• Task goal
The answer must be one number: how many lines in the records below contain the string "encoded".

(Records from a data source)
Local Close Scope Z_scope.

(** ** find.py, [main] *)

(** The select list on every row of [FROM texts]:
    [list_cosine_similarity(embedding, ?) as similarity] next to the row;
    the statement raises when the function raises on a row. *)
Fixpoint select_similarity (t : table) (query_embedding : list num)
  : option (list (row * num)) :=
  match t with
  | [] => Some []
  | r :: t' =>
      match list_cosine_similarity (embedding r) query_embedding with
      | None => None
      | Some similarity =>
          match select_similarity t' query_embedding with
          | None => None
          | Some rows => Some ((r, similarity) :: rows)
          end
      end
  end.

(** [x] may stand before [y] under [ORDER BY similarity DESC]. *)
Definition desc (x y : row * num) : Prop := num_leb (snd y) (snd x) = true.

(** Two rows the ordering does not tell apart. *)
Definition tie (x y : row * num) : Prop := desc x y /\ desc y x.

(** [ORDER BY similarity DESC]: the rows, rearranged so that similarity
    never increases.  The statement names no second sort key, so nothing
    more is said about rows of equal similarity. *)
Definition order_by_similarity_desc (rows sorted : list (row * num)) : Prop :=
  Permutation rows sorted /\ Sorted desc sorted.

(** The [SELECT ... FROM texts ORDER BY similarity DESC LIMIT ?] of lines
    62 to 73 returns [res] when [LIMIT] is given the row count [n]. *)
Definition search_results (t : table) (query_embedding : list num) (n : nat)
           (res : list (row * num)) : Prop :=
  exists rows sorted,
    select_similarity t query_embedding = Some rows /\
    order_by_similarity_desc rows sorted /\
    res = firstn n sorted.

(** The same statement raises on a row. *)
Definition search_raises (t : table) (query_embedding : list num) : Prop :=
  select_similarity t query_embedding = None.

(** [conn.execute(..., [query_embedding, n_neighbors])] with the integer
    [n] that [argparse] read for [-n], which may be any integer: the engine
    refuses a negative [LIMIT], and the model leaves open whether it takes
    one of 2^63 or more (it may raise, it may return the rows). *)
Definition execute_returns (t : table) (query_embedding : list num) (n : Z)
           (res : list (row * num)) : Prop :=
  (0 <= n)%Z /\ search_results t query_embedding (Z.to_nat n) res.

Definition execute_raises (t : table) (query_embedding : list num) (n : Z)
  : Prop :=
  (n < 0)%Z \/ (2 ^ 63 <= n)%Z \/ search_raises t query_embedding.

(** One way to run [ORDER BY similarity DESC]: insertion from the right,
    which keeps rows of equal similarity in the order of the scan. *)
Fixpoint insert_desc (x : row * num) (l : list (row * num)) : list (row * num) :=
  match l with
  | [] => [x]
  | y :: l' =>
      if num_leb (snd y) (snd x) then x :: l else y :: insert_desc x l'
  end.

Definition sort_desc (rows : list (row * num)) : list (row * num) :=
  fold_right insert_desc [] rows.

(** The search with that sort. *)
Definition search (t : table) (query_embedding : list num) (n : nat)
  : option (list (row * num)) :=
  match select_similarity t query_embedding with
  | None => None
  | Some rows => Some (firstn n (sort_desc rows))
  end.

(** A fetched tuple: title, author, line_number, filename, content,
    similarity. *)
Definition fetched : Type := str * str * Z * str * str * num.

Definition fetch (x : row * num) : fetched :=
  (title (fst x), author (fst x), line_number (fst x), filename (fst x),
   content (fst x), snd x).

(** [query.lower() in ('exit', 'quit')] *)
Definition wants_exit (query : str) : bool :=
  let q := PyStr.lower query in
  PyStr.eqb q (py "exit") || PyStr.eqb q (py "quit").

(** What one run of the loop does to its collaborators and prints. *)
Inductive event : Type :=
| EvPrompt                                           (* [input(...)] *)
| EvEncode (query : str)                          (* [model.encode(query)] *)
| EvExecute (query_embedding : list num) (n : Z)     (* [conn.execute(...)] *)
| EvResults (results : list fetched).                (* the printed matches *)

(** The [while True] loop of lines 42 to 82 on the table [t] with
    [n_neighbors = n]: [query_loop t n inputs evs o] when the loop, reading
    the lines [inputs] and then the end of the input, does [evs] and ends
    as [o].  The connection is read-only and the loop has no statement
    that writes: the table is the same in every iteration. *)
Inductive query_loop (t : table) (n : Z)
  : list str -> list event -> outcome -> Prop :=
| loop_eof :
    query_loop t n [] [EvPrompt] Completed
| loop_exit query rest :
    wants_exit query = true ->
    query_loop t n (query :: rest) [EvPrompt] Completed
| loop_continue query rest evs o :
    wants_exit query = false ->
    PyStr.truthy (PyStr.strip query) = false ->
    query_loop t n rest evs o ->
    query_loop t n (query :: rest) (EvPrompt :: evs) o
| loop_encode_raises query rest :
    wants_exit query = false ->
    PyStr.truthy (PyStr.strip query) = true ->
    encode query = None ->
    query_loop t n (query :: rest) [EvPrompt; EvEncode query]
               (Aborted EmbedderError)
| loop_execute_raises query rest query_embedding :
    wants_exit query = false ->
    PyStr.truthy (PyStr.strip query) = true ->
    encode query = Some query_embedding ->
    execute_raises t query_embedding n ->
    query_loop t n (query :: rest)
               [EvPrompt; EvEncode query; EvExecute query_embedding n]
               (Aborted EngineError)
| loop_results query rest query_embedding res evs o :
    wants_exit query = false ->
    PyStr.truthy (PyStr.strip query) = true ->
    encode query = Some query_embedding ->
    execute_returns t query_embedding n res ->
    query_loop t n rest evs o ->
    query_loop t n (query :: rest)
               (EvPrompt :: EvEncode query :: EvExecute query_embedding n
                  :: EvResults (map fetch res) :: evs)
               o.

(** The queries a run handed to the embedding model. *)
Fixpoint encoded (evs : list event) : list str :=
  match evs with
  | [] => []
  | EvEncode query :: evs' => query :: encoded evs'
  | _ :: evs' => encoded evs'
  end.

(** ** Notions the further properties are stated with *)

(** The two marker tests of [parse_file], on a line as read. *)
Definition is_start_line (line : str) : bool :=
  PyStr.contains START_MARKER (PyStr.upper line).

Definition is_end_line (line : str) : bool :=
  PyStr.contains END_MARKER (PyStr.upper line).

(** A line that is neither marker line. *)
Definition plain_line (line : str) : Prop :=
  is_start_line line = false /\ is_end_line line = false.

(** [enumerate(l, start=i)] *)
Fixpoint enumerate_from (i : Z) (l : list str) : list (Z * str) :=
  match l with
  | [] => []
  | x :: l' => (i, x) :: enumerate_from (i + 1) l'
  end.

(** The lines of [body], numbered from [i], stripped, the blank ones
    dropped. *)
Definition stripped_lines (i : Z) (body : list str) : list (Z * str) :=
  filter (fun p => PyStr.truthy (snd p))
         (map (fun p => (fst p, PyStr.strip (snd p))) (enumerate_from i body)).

---

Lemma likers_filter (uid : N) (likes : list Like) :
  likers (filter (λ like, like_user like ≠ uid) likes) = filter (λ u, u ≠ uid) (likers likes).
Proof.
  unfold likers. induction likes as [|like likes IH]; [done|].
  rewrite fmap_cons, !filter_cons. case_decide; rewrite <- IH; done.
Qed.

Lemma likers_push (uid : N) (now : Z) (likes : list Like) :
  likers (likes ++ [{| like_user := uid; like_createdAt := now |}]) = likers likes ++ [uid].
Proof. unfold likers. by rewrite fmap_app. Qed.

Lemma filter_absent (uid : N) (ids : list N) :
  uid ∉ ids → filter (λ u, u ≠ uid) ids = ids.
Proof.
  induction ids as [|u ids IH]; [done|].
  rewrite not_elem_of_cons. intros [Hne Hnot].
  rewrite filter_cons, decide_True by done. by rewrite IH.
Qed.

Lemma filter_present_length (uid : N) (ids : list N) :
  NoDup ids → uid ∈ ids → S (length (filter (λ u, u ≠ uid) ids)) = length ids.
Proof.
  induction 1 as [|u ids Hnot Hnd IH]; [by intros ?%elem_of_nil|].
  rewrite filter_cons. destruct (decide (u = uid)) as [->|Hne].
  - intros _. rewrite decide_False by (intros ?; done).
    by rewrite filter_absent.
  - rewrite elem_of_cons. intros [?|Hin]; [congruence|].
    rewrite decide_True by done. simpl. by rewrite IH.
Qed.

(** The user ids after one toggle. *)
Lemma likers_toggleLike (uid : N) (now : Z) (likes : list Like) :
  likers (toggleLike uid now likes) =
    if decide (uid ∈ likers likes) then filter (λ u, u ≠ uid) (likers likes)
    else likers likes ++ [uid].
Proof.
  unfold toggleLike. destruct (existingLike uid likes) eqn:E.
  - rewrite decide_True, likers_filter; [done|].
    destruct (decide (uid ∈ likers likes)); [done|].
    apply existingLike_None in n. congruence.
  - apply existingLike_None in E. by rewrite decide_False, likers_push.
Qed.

• Response
3